**What the task requires**
Beneath this instruction is a block of data; output from it exactly the lines that run from the one containing "billing_mode | billing_expr." through the one containing "end%string.", inclusive.

**Source data**
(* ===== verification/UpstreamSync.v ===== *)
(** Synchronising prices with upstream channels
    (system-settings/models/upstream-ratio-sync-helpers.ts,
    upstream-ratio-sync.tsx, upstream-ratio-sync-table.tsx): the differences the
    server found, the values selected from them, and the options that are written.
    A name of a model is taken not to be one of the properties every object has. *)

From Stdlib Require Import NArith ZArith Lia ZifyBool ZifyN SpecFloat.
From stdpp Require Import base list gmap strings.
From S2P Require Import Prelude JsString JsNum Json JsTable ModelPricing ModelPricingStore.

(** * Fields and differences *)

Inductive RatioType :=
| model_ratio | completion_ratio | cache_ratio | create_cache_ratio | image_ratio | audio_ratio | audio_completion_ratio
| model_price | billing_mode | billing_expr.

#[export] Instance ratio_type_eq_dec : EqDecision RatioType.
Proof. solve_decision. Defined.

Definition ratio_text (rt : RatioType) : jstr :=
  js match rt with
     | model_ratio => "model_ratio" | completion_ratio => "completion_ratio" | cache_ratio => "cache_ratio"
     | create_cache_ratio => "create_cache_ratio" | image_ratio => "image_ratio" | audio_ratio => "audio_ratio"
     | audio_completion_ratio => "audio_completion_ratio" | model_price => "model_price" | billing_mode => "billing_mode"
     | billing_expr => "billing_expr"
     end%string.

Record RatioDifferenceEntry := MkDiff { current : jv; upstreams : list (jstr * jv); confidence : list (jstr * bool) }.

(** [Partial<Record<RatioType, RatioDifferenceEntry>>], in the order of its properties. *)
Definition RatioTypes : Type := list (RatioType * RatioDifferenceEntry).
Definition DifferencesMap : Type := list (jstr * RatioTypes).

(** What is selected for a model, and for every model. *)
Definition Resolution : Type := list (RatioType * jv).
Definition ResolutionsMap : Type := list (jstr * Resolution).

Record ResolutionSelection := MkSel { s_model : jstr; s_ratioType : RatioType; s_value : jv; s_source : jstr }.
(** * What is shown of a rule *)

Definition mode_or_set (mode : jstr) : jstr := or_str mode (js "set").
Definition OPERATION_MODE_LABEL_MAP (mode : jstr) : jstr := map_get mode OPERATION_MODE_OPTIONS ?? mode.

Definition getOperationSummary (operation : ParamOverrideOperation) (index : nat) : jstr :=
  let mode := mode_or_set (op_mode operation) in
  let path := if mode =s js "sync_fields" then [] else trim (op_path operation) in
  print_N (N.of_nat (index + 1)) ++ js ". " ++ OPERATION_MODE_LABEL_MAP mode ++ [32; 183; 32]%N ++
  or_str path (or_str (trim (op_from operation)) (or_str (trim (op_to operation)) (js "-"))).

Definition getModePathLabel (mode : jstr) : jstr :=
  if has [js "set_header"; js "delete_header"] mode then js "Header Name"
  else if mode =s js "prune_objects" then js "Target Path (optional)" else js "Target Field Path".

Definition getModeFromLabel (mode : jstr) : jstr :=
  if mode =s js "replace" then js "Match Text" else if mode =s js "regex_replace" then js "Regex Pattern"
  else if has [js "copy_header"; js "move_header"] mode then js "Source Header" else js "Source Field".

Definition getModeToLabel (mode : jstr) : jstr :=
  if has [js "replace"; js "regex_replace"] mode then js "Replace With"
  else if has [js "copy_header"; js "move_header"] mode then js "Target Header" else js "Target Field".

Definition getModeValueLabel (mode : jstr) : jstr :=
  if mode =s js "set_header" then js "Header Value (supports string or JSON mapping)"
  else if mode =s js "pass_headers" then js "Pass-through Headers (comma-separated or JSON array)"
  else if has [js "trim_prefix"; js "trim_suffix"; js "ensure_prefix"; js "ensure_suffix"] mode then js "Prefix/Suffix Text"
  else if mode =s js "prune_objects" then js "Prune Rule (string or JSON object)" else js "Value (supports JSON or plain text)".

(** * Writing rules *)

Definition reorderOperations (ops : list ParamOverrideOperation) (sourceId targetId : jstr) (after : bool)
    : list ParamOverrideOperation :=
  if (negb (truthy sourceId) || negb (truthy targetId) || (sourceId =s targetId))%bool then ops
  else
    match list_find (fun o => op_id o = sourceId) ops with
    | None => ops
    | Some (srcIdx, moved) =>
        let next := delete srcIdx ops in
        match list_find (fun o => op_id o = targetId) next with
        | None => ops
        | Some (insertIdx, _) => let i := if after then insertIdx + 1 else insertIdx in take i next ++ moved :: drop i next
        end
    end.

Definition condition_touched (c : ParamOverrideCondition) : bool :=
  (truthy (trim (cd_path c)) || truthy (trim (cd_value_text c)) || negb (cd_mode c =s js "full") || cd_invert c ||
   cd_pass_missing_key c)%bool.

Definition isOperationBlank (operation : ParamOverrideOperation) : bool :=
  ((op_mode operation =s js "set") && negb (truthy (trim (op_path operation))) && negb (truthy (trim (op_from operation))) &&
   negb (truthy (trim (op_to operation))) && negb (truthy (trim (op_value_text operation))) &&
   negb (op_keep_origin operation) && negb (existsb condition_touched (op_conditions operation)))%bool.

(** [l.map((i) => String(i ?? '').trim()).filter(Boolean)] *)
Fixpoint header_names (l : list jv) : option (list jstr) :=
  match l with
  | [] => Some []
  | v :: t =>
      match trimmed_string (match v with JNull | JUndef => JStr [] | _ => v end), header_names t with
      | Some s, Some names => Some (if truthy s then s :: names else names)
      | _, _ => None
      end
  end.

**Response box**
| model_price | billing_mode | billing_expr.

#[export] Instance ratio_type_eq_dec : EqDecision RatioType.
Proof. solve_decision. Defined.

Definition ratio_text (rt : RatioType) : jstr :=
  js match rt with
     | model_ratio => "model_ratio" | completion_ratio => "completion_ratio" | cache_ratio => "cache_ratio"
     | create_cache_ratio => "create_cache_ratio" | image_ratio => "image_ratio" | audio_ratio => "audio_ratio"
     | audio_completion_ratio => "audio_completion_ratio" | model_price => "model_price" | billing_mode => "billing_mode"
     | billing_expr => "billing_expr"
     end%string.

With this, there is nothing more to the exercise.